Du erkennst schlechten Sex daran, dass Du nicht nur unbefriedigt verbleibst, sondern auch am liebsten durch das Badezimmer flüchten würdest. Eine Anleitung.
Es gibt schlechte Filme, schlechten Geschmack und natürlich auch schlechten Sex. Blöd nur, dass Letzteres gerne stillschweigend unter den Teppich gekehrt beziehungsweise als belanglose Erfahrung (»Ich war besoffen!«) abgespeichert wird. Dabei mussten die meisten von uns mit diesem Thema auseinandersetzen, da nur wenige zum Pornostar geboren werden.
Schlechter Sex zeichnet sich vor allem dadurch aus, dass mindestens einer der Beteiligten insgesamt sechs Phasen durchstehen muss. Der Andere ist meist damit beschäftigt, sich selbst total toll zu finden. Stufenweise steigert sich die Verzweiflung, bis man sich fragt, warum man nicht einfach daheim geblieben ist … irgendeine Serie gucken … die Katze bürsten … Steuererklärung … solche Dinge halt.
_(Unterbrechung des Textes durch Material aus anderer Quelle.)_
Definition parseInt (s : string) : option Z :=
  match JsString.trimStart s with
  | String "-" s' => Z.opp <$> digits None s'
  | String "+" s' => digits None s'
  | s' => digits None s'
  end.

End ParseInt.

(* ===================================================================== *)
(** ** The environment: pool options, events and the driver *)
(* ===================================================================== *)

(** [mysql.PoolOptions], the fields the constructor fills.  The three
    addressing fields are [None] while the property is not assigned;
    a number is [None] when it is [NaN]. *)
Record PoolOptions := {
  cfg_user : option string;
  cfg_password : option string;
  cfg_database : option string;
  cfg_connectionLimit : option Z;
  cfg_socketPath : option string;
  cfg_host : option (option string);
  cfg_port : option (option Z)
}.

(** Assignments [config.socketPath = v], [config.host = v], [config.port = v]. *)
Definition set_socketPath (v : option string) (c : PoolOptions) : PoolOptions :=
  {| cfg_user := cfg_user c; cfg_password := cfg_password c;
     cfg_database := cfg_database c; cfg_connectionLimit := cfg_connectionLimit c;
     cfg_socketPath := v; cfg_host := cfg_host c; cfg_port := cfg_port c |}.
Definition set_host (v : option string) (c : PoolOptions) : PoolOptions :=
  {| cfg_user := cfg_user c; cfg_password := cfg_password c;
     cfg_database := cfg_database c; cfg_connectionLimit := cfg_connectionLimit c;
     cfg_socketPath := cfg_socketPath c; cfg_host := Some v; cfg_port := cfg_port c |}.
Definition set_port (v : option Z) (c : PoolOptions) : PoolOptions :=
  {| cfg_user := cfg_user c; cfg_password := cfg_password c;
     cfg_database := cfg_database c; cfg_connectionLimit := cfg_connectionLimit c;
     cfg_socketPath := cfg_socketPath c; cfg_host := cfg_host c; cfg_port := Some v |}.
(** * A local table store with sorted secondary indexes

    Shallow embedding of the table store of the Virality client
    ([localStorage.ts]): tables persisted in React Native's [AsyncStorage],
    auto-incremented ids, sorted secondary indexes and paginated listing.
    With it come its validation routine, the earlier revision of its index
    maintenance, the application state manager that is built on it
    ([localStore.ts]) and the location tracking that the manager subscribes
    to ([background/location.ts]).

    Conventions of the embedding:
    - a JavaScript number is an integer of [Z] (ids, offsets and counters are
      integers; the model agrees with IEEE doubles on the safe integers, the
      integers below 2^53 in magnitude): there is no [NaN], no infinity and
      no fraction, so the properties that let a caller choose the numbers
      ask for safe integers ([safeInteger]);
    - a string is a sequence of code units below 256;
    - [undefined] is the [None] of an [option];
    - an object used as a record of fields is a finite map ([gmap]); the
      [indexes] object, which the code walks with [for ... in], is an
      association list in property order;
    - a value held by [AsyncStorage] is the JSON document that
      [JSON.stringify] wrote; [JSON.parse] gives the document back. *)

From Stdlib Require Import ZArith Ascii String List Lia ZifyBool.
From Stdlib Require Import Sorting.Sorted Sorting.Permutation.
From Stdlib Require Import DecimalString DecimalZ.
From stdpp Require Import base option list gmap strings.

Local Open Scope Z_scope.

(** * The program *)

(** ** JavaScript values *)

Inductive JsValue : Type :=
  | JNull
  | JBool (b : bool)
  | JNum (n : Z)
  | JStr (s : string).

#[global] Instance JsValue_eq_dec : EqDecision JsValue.
Proof. solve_decision. Defined.

(** An item is a flat record; [item !! field] is [item[field]]. *)
Abbreviation Item := (gmap string JsValue).

(** ** Characters, digits and numeric strings *)

Definition code (c : ascii) : Z := Z.of_N (N_of_ascii c).

(** [StrWhiteSpaceChar] among the code units below 256: TAB, LF, VT, FF, CR,
    SP and NBSP. *)
Definition isWhiteSpace (c : ascii) : bool :=
  let n := code c in
  ((9 <=? n) && (n <=? 13)) || (n =? 32) || (n =? 160).

Definition digitValue (c : ascii) : option Z :=
  let n := code c in
  if (48 <=? n) && (n <=? 57) then Some (n - 48)
  else if (97 <=? n) && (n <=? 122) then Some (n - 87)
  else if (65 <=? n) && (n <=? 90) then Some (n - 55)
  else None.

Definition radixDigit (R : Z) (c : ascii) : option Z :=
  match digitValue c with
  | Some d => if d <? R then Some d else None
  | None => None
  end.

(** The longest prefix of radix-[R] digits, and what follows it. *)
Fixpoint spanDigits (R : Z) (s : string) : list Z * string :=
  match s with
  | String c s' =>
      match radixDigit R c with
      | Some d => let (ds, r) := spanDigits R s' in (d :: ds, r)
      | None => ([], s)
      end
  | EmptyString => ([], EmptyString)
  end.

Definition digitsValue (R : Z) (ds : list Z) : Z :=
  fold_left (fun acc d => acc * R + d) ds 0.

Fixpoint trimStart (s : string) : string :=
  match s with
  | String c s' => if isWhiteSpace c then trimStart s' else s
  | EmptyString => EmptyString
  end.

Fixpoint trimEnd (s : string) : string :=
  match s with
  | EmptyString => EmptyString
  | String c s' =>
      match trimEnd s' with
      | EmptyString => if isWhiteSpace c then EmptyString else String c EmptyString
      | t => String c t
      end
  end.

(** A leading sign, and what follows it. *)
Definition stripSign (s : string) : Z * string :=
  match s with
  | String c s' =>
      if code c =? 45 then (-1, s')
      else if code c =? 43 then (1, s')
      else (1, s)
  | EmptyString => (1, s)
  end.

(** The radix a leading [0x] or [0X] selects, and what follows it. *)
Definition stripPrefix (s : string) : Z * string :=
  match s with
  | String c (String x s') =>
      if (code c =? 48) && ((code x =? 120) || (code x =? 88))
      then (16, s') else (10, s)
  | _ => (10, s)
  end.

(** [parseInt(string)] with no radix argument; [None] is [NaN]. *)
Definition parseInt (input : string) : option Z :=
  let '(sign, s) := stripSign (trimStart input) in
  let '(R, s) := stripPrefix s in
  match spanDigits R s with
  | ([], _) => None
  | (ds, _) => Some (sign * digitsValue R ds)
  end.

(** A string that is digits of radix [R] throughout, and not empty. *)
Definition allDigits (R : Z) (s : string) : option Z :=
  match spanDigits R s with
  | (d :: ds, EmptyString) => Some (digitsValue R (d :: ds))
  | _ => None
  end.

(** [ExponentPart], when present; the empty rest counts as exponent 0. *)
Definition exponentPart (s : string) : option Z :=
  match s with
  | EmptyString => Some 0
  | String c s' =>
      if (code c =? 101) || (code c =? 69) then
        match s' with
        | String g r =>
            if code g =? 45 then Z.opp <$> allDigits 10 r
            else if code g =? 43 then allDigits 10 r
            else allDigits 10 s'
        | EmptyString => None
        end
      else None
  end.

(** [m * 10 ^ e] when that is an integer. *)
Definition scale (m e : Z) : option Z :=
  if 0 <=? e then Some (m * 10 ^ e)
  else if m mod 10 ^ (- e) =? 0 then Some (m / 10 ^ (- e))
  else None.

Definition StrUnsignedDecimalLiteral (s : string) : option Z :=
  if String.eqb s "Infinity" then None
  else
    let '(ip, r) := spanDigits 10 s in
    let '(fp, r) :=
      match r with
      | String c r' => if code c =? 46 then spanDigits 10 r' else ([], r)
      | EmptyString => ([], r)
      end in
    match ip ++ fp with
    | [] => None
    | ds =>
        match exponentPart r with
        | Some e => scale (digitsValue 10 ds) (e - Z.of_nat (length fp))
        | None => None
        end
    end.

Definition StrDecimalLiteral (s : string) : option Z :=
  match s with
  | String c s' =>
      if code c =? 45 then Z.opp <$> StrUnsignedDecimalLiteral s'
      else if code c =? 43 then StrUnsignedDecimalLiteral s'
      else StrUnsignedDecimalLiteral s
  | EmptyString => None
  end.

(** A decimal literal, or a binary, octal or hexadecimal integer literal. *)
Definition StrNumericLiteral (t : string) : option Z :=
  match t with
  | String c (String x r) =>
      if code c =? 48 then
        if (code x =? 120) || (code x =? 88) then allDigits 16 r
        else if (code x =? 111) || (code x =? 79) then allDigits 8 r
        else if (code x =? 98) || (code x =? 66) then allDigits 2 r
        else StrDecimalLiteral t
      else StrDecimalLiteral t
  | _ => StrDecimalLiteral t
  end.
Lemma parse_ukey app txid :
  parse_path (join PATH_SEPARATOR
                [get_transaction_path app txid; TX_UPDATEDKEY_PREFIX])
  = Some (Key.tx app txid ++ ["ukey"]).
Proof.
  unfold PATH_SEPARATOR.
  by rewrite (parse_join2 _ _ _ (parse_tx app txid)).
Qed.

Section clean.
Context (sq : gmap (list string) N) (se : nat) (t : Z).
Implicit Types (m : gmap (list string) string) (lg : list event).
Implicit Types (app key : string) (cur target txid : Z) (p : list string).

Local Abbreviation W m lg := (World m sq se [] lg t).

Lemma register_updated_key_known app cur target key m lg old :
m !! Key.valid app key = Some old →
register_updated_key app cur target key (W m lg)
= (Ok true,
   W (<[Key.valid app key := str_int target]> m)
     (Req SetAsync [PStr (get_valid_transaction_path app key);
                    PStr (str_int target)]
      :: Req Exists [PStr (get_valid_transaction_path app key)] :: lg)).
Proof.
intros Hv. unfold register_updated_key.
eapply bind_ok; [apply zk_ok, call_exists, parse_valid|]. cbn beta.
rewrite bool_decide_eq_true_2 by done. cbn [truthy].
eapply bind_ok; [|reflexivity].
eapply bind_ok; [apply zk_ok, call_set_async, parse_valid|].
unfold after_set. by rewrite Hv.
Qed.

Lemma register_updated_key_invalid app cur target key m lg :
m !! Key.valid app key = None → m !! Key.tx app cur = None →
register_updated_key app cur target key (W m lg)
= (Raise (not_valid cur),
   W m (Req Exists [PStr (get_transaction_path app cur)]
        :: Req Exists [PStr (get_valid_transaction_path app key)] :: lg)).
Proof.
intros Hv Ht. unfold register_updated_key.
eapply bind_ok; [apply zk_ok, call_exists, parse_valid|]. cbn beta.
rewrite bool_decide_eq_false_2 by (rewrite Hv; by intros [? ?]). cbn [truthy].
eapply bind_raise.
eapply bind_ok; [apply zk_ok, call_exists, parse_tx|]. cbn beta.
by rewrite bool_decide_eq_false_2 by (rewrite Ht; by intros [? ?]).
Qed.

End clean.

Lemma register_updated_key_new (app : string) (cur target : Z) (key : string)
    (m : gmap (list string) string) (sq : gmap (list string) N)
    (se : nat) (lg : list event) (t : Z) :
  let n := default 0%N (sq !! Key.tx app cur) in
  m !! Key.valid app key = None → is_Some (m !! Key.tx app cur) →
  m !! (Key.tx app cur ++ [ukey_name n]) = None →
  register_updated_key app cur target key (World m sq se [] lg t)
  = (Ok true,
     World (<[Key.tx app cur ++ [ukey_name n] := ukey_value key target]> m)
           (<[Key.tx app cur := N.succ n]> sq) se []
           (Req CreateAsync
              [PStr (join PATH_SEPARATOR
                       [get_transaction_path app cur; TX_UPDATEDKEY_PREFIX]);
               PStr (ukey_value key target); ZOO_ACL_OPEN;
               PBool false; PBool true]
            :: Req Exists [PStr (get_transaction_path app cur)]
            :: Req Exists [PStr (get_valid_transaction_path app key)] :: lg) t).
Proof.
  intros n Hv Ht Hn. unfold register_updated_key.
  eapply bind_ok; [apply zk_ok, call_exists, parse_valid|]. cbn beta.
  rewrite bool_decide_eq_false_2 by (rewrite Hv; by intros [? ?]).
  cbn [truthy negb].
  eapply bind_ok; [|reflexivity].
  eapply bind_ok; [apply zk_ok, call_exists, parse_tx|]. cbn beta.
  rewrite bool_decide_eq_true_2 by done. cbn [truthy].
  eapply bind_ok; [|reflexivity].
  apply zk_ok. by apply call_create_sequence; [apply parse_ukey| |..].
Qed.

Lemma omap_cons_Some {A B} (f : A → option B) (x : A) (y : B) (l : list A) :
  f x = Some y → omap f (x :: l) = y :: omap f l.
Proof. intros H. cbn. by rewrite H. Qed.

Lemma omap_cons_None {A B} (f : A → option B) (x : A) (l : list A) :
  f x = None → omap f (x :: l) = omap f l.
Proof. intros H. cbn. by rewrite H. Qed.

Lemma keylist_loop (app : string) (txid : Z) (m : gmap (list string) string)
    (sq : gmap (list string) N) (se : nat) (t : Z) (l : list string) :
  Forall no_slash l →
  (∀ c, c ∈ l → is_Some (m !! (Key.tx app txid ++ [c]))) →
  ∀ (acc : list string) (lg : list event), ∃ lg',
    for_fold l acc (fun keylist item =>
       if match_prefix TX_UPDATEDKEY_PREFIX item then
         v <- zk Get [PStr (join PATH_SEPARATOR
                              [get_transaction_path app txid; item])] ;;
         keyandtx <- get_str v ;;
         let key := unquote_plus (nth 0 (split PATH_SEPARATOR keyandtx) "") in
         ret (keylist ++ [key])
       else ret keylist) (World m sq se [] lg t)
    = (Ok (acc ++ omap (updated_key m (Key.tx app txid)) l),
       World m sq se [] lg' t).
Proof.
  induction l as [|c l IH]; intros Hs Hc acc lg.
  - exists lg. cbn. by rewrite app_nil_r.
  - apply Forall_cons in Hs as [Hs Hl].
    destruct (Hc c) as [v Hv]; [left|].
    cbn [for_fold].
    destruct (match_prefix TX_UPDATEDKEY_PREFIX c) eqn:E.
    + erewrite omap_cons_Some by (unfold updated_key; by rewrite E, Hv).
      edestruct (IH Hl) as [lg' Hlg']; [intros; apply Hc; by right|].
      exists lg'. eapply bind_ok.
      { eapply bind_ok.
        - eapply zk_ok, call_get; [|exact Hv].
          by apply parse_join2; [apply parse_tx| |].
        - reflexivity. }
      rewrite Hlg'. by rewrite <- (assoc_L (++)).
    + rewrite omap_cons_None by (unfold updated_key; by rewrite E).
      edestruct (IH Hl) as [lg' Hlg']; [intros; apply Hc; by right|].
      exists lg'. eapply bind_ok; [reflexivity|]. exact Hlg'.
Qed.

Lemma get_updated_key_list_clean (app : string) (txid : Z)
    (m : gmap (list string) string) (sq : gmap (list string) N) (se : nat)
    (t : Z) (lg : list event) :
  is_Some (m !! Key.tx app txid) →
  Forall no_slash (children m (Key.tx app txid)) →
  ∃ lg',
    get_updated_key_list app txid (World m sq se [] lg t)
    = (Ok (omap (updated_key m (Key.tx app txid)) (children m (Key.tx app txid))),
       World m sq se [] lg' t).
Proof.
  intros [v Hv] Hs.
  edestruct (keylist_loop app txid m sq se t _ Hs) as [lg' Hlg'].
  { intros c. by rewrite elem_of_children. }
  exists lg'. unfold get_updated_key_list. eapply try_ok.
  eapply bind_ok; [eapply zk_ok, call_children; [apply parse_tx|exact Hv]|].
  eapply bind_ok; [reflexivity|]. exact Hlg'.
Qed.

Lemma children_insert_new (m : gmap (list string) string)
    (p : list string) (c v : string) :
  m !! (p ++ [c]) = None →
  children (<[p ++ [c] := v]> m) p ≡ₚ c :: children m p.
Proof.
  intros H. unfold children. rewrite map_to_list_insert by done.
  erewrite omap_cons_Some; [done|]. cbn. by apply child_name_spec.
Qed.

Lemma omap_agree {A B} (f g : A → option B) (l : list A) :
  (∀ x, x ∈ l → f x = g x) → omap f l = omap g l.
Proof.
  induction l as [|x l IH]; intros H; [done|]. cbn.
  rewrite (H x) by left. rewrite IH; [done|]. intros y Hy. apply H. by right.
Qed.

Lemma ukey_name_plain n : no_slash (ukey_name n).
Proof.
  unfold no_slash, ukey_name.
  by rewrite has_char_app, fmt_010d_plain by (by left).
Qed.

Lemma updated_key_new (m : gmap (list string) string) (tx : list string)
    n (key : string) (target : Z) :
  updated_key (<[tx ++ [ukey_name n] := ukey_value key target]> m) tx
    (ukey_name n) = Some key.
Proof.
  unfold updated_key, ukey_name at 1, match_prefix.
  rewrite sprefix_app, lookup_insert_eq. cbn [option_map]. f_equal.
  unfold ukey_value, PATH_SEPARATOR. rewrite join2.
  rewrite split_piece by apply no_slash_quote. cbn [nth].
  apply unquote_plus_quote_plus.
Qed.

(** X13.  What [register_updated_key] writes, [get_updated_key_list] reads
    back.  The transaction exists and the entity key has no entry in the
    valid list; the service has no faults and the next sequence number of
    the transaction node is free.  Then the list of updated keys after the
    registration is the list before it with [key] added, up to the order
    in which the service lists the children. *)
Theorem registered_key_is_listed (app : string) (cur target : Z)
    (key : string) w :
  faults w = [] →
  nodes w !! Key.valid app key = None →
  is_Some (nodes w !! Key.tx app cur) →
  Forall no_slash (children (nodes w) (Key.tx app cur)) →
  nodes w !! (Key.tx app cur ++ [ukey_name (next_seq w (Key.tx app cur))])
  = None →
  ∃ l0 l1 w',
    (l0 <- get_updated_key_list app cur ;;
     register_updated_key app cur target key ;;
     l1 <- get_updated_key_list app cur ;;
     ret (l0, l1)) w = (Ok (l0, l1), w')
    ∧ l1 ≡ₚ l0 ++ [key].
Proof.
  destruct w as [m sq se fl lg t]. unfold next_seq. cbn.
  intros -> Hv Ht Hs Hn.
  set (tx := Key.tx app cur) in *.
  set (uk := ukey_name (default 0%N (sq !! tx))) in *.
  set (m' := <[tx ++ [uk] := ukey_value key target]> m).
  assert (children m' tx ≡ₚ uk :: children m tx) as Hc
    by (by apply children_insert_new).
  destruct (get_updated_key_list_clean app cur m sq se t lg Ht Hs)
    as [lg0 H0].
  edestruct (get_updated_key_list_clean app cur m'
               (<[tx := N.succ (default 0%N (sq !! tx))]> sq) se t)
    as [lg1 H1].
  { unfold m'. fold tx. destruct Ht as [x Hx]. exists x.
    rewrite lookup_insert_ne; [done|].
    intros E%(f_equal length). rewrite length_app in E. cbn in E. lia. }
  { fold tx. rewrite Hc. apply Forall_cons. split; [apply ukey_name_plain|done]. }
  eexists _, _, _. split.
  - eapply bind_ok; [exact H0|].
    eapply bind_ok; [by apply register_updated_key_new|].
    eapply bind_ok; [apply H1|]. reflexivity.
  - fold tx. rewrite Hc.
    erewrite omap_cons_Some by apply updated_key_new.
    rewrite <- Permutation_cons_append. apply Permutation_skip.
    erewrite omap_agree; [done|]. intros c Hc'.
    apply elem_of_children in Hc' as [x Hx].
    unfold updated_key, m'. rewrite lookup_insert_ne; [done|].
    intros E%app_inv_head. injection E as ->.
    assert (Some x = None) by (rewrite <- Hx; exact Hn). done.
Qed.

Lemma registered_key_is_listed_witness :
  ∃ l0 l1 w',
    (l0 <- get_updated_key_list "app" 2 ;;
     register_updated_key "app" 2 7 "a b/c" ;;
     l1 <- get_updated_key_list "app" 2 ;;
     ret (l0, l1)) failed_transaction = (Ok (l0, l1), w')
    ∧ l1 ≡ₚ l0 ++ ["a b/c"].
Proof.
  apply registered_key_is_listed;
    [reflexivity | reflexivity | vm_compute; eauto
    | vm_compute; constructor | reflexivity].
Defined.

Lemma valid_not_blacklisted app key txid :
  Key.valid app key ≠ Key.blacklisted app txid.
Proof. by intros [= ?]. Qed.

(** X14.  An entity key that has an entry in the valid list: whatever the
    current transaction is, [register_updated_key] overwrites the entry
    with the target version, and a [get_valid_transaction_id] that follows
    it for a blacklisted transaction answers that version. *)
Theorem registered_version_becomes_valid (app : string) (cur target txid : Z)
    (key : string) w :
  faults w = [] →
  is_Some (nodes w !! Key.valid app key) →
  is_Some (nodes w !! Key.blacklisted app txid) →
  ∃ w', (register_updated_key app cur target key ;;
         get_valid_transaction_id app txid key) w = (Ok target, w')
        ∧ nodes w' !! Key.valid app key = Some (str_int target).
Proof.
  destruct w as [m sq se fl lg t]. cbn. intros -> [old Hv] Hb.
  eexists. split.
  - eapply bind_ok; [by eapply register_updated_key_known|].
    erewrite get_valid_stored.
    + by rewrite py_long_str_int.
    + by rewrite lookup_insert_ne by apply valid_not_blacklisted.
    + by rewrite lookup_insert_eq.
  - cbn [nodes]. rewrite with_blacklist_root_deep by apply valid_is_deep.
    by rewrite lookup_insert_eq.
Qed.

Lemma registered_version_becomes_valid_witness :
  ∃ w', (register_updated_key "app" 5 4 "k1" ;;
         get_valid_transaction_id "app" 1 "k1") failed_transaction
        = (Ok 4, w')
        ∧ nodes w' !! Key.valid "app" "k1" = Some (str_int 4).
Proof.
  apply registered_version_becomes_valid;
    [reflexivity | vm_compute; eauto | vm_compute; eauto].
Defined.

(** X15.  An entity key without an entry in the valid list, registered for
    a transaction whose node is missing: [register_updated_key] raises the
    not-valid exception and writes nothing.  [get_updated_key_list] for a
    missing transaction raises its own exception after the one read. *)
Theorem journal_of_a_missing_transaction (app : string) (cur target : Z)
    (key : string) w :
  faults w = [] →
  nodes w !! Key.tx app cur = None →
  (nodes w !! Key.valid app key = None →
   ∃ w', register_updated_key app cur target key w = (Raise (not_valid cur), w')
         ∧ nodes w' = nodes w)
  ∧ ∃ w', get_updated_key_list app cur w
          = (Raise (ZKTransactionException
                      ("get_updated_key_list: Transaction ID " +:+ str_int cur
                       +:+ " is not valid.")), w')
          ∧ nodes w' = nodes w
          ∧ log w' = Req GetChildren [PStr (get_transaction_path app cur)]
                     :: log w.
Proof.
  destruct w as [m sq se fl lg t]. cbn. intros -> Ht. split.
  - intros Hv. eexists. split; [by apply register_updated_key_invalid|done].
  - eexists. split.
    + unfold get_updated_key_list. eapply try_raise.
      * eapply bind_raise, zk_hand; [by left|].
        by eapply call_children_none; [apply parse_tx|].
      * reflexivity.
    + done.
Qed.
Du ackerst wie von Sinnen, doch irgendwie tut sich nichts. Der Reihe nach gehst Du sämtliche Störfaktoren in der Umgebung durch. Ist es zu hell? Seid ihr zu nüchtern? Beobachtet euch eine Katze? Solltest Du keinerlei Probleme ausfindig machen, fangen die Selbstzweifel an. Es könnte sein, dass einer von Euch entweder falsche Signale gesendet hat (»Eigentlich war tatsächlich ein DVD-Abend gemeint!«) oder keinen Schimmer von Sex hat und mit dem Finger in Deinem Ohr spielt.
Die zweite Phase bei schlechtem Sex ist geprägt von Schönrederei. Lächerlich, wenn man sich über erfolgreiche Hygiene beim Gegenüber freut. In der Verzweiflung ist es naheliegend, dass Du Dich an jeden Strohhalm klammert; aber wenn es Dich begeistert, weil er oder sie bei Dir wenigstens nicht die Technik »Dirty Sanchez« ausprobieren wollte, bist Du am Ende.
Die ersten Minuten/Stunden sind geschafft und die böse Vorahnung wird zur Gewissheit. Es wird nicht nur besser, sondern es scheint auch kein Ende zu finden. Nicht nur, dass Dein eingeplanter Orgasmus Adieu sagt. Es macht sich außerdem ein ungutes Gefühl der Langeweile und Ausnutzung breit. Stattdessen überlegst Du Dir, was Du noch alles einkaufen musst. Bevor Du Dich fragst, ob Du einen Herzinfarkt oder eine vergessene Ehefrau/vergessenen Ehemann vortäuschen sollst, überlegst Du Dir, wie das Safeword lautete. War es nicht »Ich will ein Kind von Dir«?
Okay, Du bist Dir sicher, dass Du einige dieser seltsamen Stellungen und Griffe bereits in miesen Pornoclips ertragen musstest. Dass diese reizarmen Peinlichkeiten nicht nur ins Auge gehen können und wortgewaltig mit allerhand Schmuddeltalk aufgewertet werden müssen, bestärkt in Dir nur einen wankelmütigen Zustand zwischen Todessehnsucht und Lachanfall. Kurz darauf fragst Du Dich, ob Du gerade jemanden entjungferst.
Zum Glück hast Du eine gewaltige Vorstellungskraft. Denke einfach an all die Dinge, die Dich wirklich scharf machen. Zum Beispiel so ein verführerischer 10 Liter Ben & Jerry’s Eisbecher. Auch helfen Erinnerungen an die schöneren Momente in der Horizontalen. Der Nachteil dieser Traumreise ist, dass sich jede reale Sekunde wie eine Minute anfühlt. So wird selbst jeder Quickie zur Qual.
Oh, wer hätte gedacht, dass Du so dreist lügen kannst. Wenn Du es überstanden hast und am liebsten Dein Geld zurückverlangen würdest Dein Gegenüber umarmen würdest, weil er/sie aufhörte, wirst Du Dir den schlechten Sex nicht anmerken lassen. Stattdessen schleichst Du heimlich ins Badezimmer, stellst vor dem Spiegel Deine Zurechnungsfähigkeit in Frage und löscht seine/ihre Nummer. Dort verweilst Du so lange, bis Du eine Wohnungstüre hörst oder durch das Badezimmerfenster flüchten konntest.